(* ===== verification/_CoqProject ===== *)
-Q . S2P
Prelude.v
Msgs.v
Actions.v
Stateless.v
EpochChange.v
NewEpochConfig.v
Persisted.v
MsgBuffers.v
ReqHeap.v
Sequence.v
CommittingClient.v
CommitState.v
BatchTracker.v
ClientTracker.v
Proposer.v
Checkpoints.v
Outstanding.v
EpochActive.v
Disseminator.v
EpochTarget.v
Broadcast.v
EpochTracker.v
Commits.v
StateMachine.v
ReqStore.v
Status.v
Processor.v
ClientProcessor.v
EventLog.v
SimpleWAL.v
Serializer.v
MsgFilter.v
Manglers.v
TestEventLog.v
TestRecorder.v
TextMarshal.v
Mircat.v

Task description -
Starting at the line that contains "Checkpoints.v", quote each remaining line of the entries above, unchanged.

Answer -
Checkpoints.v
Outstanding.v
EpochActive.v
Disseminator.v
EpochTarget.v
Broadcast.v
EpochTracker.v
Commits.v
StateMachine.v
ReqStore.v
Status.v
Processor.v
ClientProcessor.v
EventLog.v
SimpleWAL.v
Serializer.v
MsgFilter.v
Manglers.v
TestEventLog.v
TestRecorder.v
TextMarshal.v
Mircat.v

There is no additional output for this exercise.